Kevin Mitnick, super-hacker

Mitnick's credentials as a security expert are hard to disagree with. He's billed as 'the world's most famous hacker', and at the peak of his illegal activities, he was regarded by the FBI as the planet's foremost cybercriminal.

Beginning at the tender age of 17, Mitnick’s career started through telephone pranks, using a system known as phone phreaking. This early form of proto-hacking also led Apple co-founders Steve Jobs and Steve Wozniak to start their company, selling 'blue box' devices to 'phreakers' on their Berkeley campus.

Phreaking involved manipulating the public telephone network through various means, often to avoid long-distance charges, but there were numerous other applications. For example, Mitnick boasted that he used the system to tap into the NSA's phone lines when he was 17, saying (with a small measure of pride) that he “wiretapped the wiretappers”.

Mitnick has always asserted that his hacks were a result of his love for technology, and exploring new ways to use it. One particular instance he shared was when he wanted to examine the firmware source code for a new flagship Motorola device, predominantly out of interest.
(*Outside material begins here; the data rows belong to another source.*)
(* ===== verification/Buffered.v ===== *)
(** * Streams and datagrams before their session: [src/webtransport/buffered.c]

    The bounded hold of draft-ietf-webtrans-http3 section 4.6.  The arrays are
    lists of their first [count] entries, and the bytes of a parked item are the
    first [length] of its array. *)

From S2P Require Export Core.
#[local] Open Scope Z_scope.

Definition WT_WEBTRANSPORT_BUFFERED_STREAMS_MAX : nat := 4.
Definition WT_WEBTRANSPORT_BUFFERED_STREAM_BYTES_MAX : Z := 1024.
Definition WT_WEBTRANSPORT_BUFFERED_DATAGRAMS_MAX : nat := 4.
Definition WT_WEBTRANSPORT_BUFFERED_DATAGRAM_BYTES_MAX : Z := 1200.

Record wt_webtransport_buffered_stream := mk_parked {
  bs_stream_id : Z;
  bs_session_id : Z;
  bs_unidirectional : bool;
  bs_bytes : list Z }.

Record wt_webtransport_buffered_datagram := mk_parked_datagram {
  bd_quarter_stream_id : Z;
  bd_bytes : list Z }.

Record wt_webtransport_buffered := mk_buffered {
  bf_streams : list wt_webtransport_buffered_stream;
  bf_datagrams : list wt_webtransport_buffered_datagram;
  bf_streams_rejected : Z;
  bf_datagrams_dropped : Z;
  bf_last_rejected_stream_id : Z }.

Definition wt_webtransport_buffered_init : wt_webtransport_buffered := mk_buffered [] [] 0 0 0.

Definition set_streams (b : wt_webtransport_buffered) (l : list wt_webtransport_buffered_stream)
    : wt_webtransport_buffered :=
  mk_buffered l (bf_datagrams b) (bf_streams_rejected b) (bf_datagrams_dropped b)
    (bf_last_rejected_stream_id b).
A prime example of social engineering in action, he simply called Motorola, and after a few redirections, was put through to someone with access to the source code. By impersonating a high-ranking project manager, he was able to convince an employee to send him the source code, all without any access to a computer.

When questioned as to the threat level faced by today's networks, he said that “now, you have a lot more hacking tools available, a lot more sources in the community”. However, he also stated that “it's kind of a balance”, with a growing trend of privacy-consciousness in users, as well as an increasing variety of security tools.

As Mitnick noted in his interview, “back when I was in high school, hacking was cool, and you were encouraged to do it”. However, he stated that though he did it for the “intellectual curiosity, the pursuit of knowledge and the seduction of adventure”, a large proportion of hacking is now done on a malicious or for-profit basis.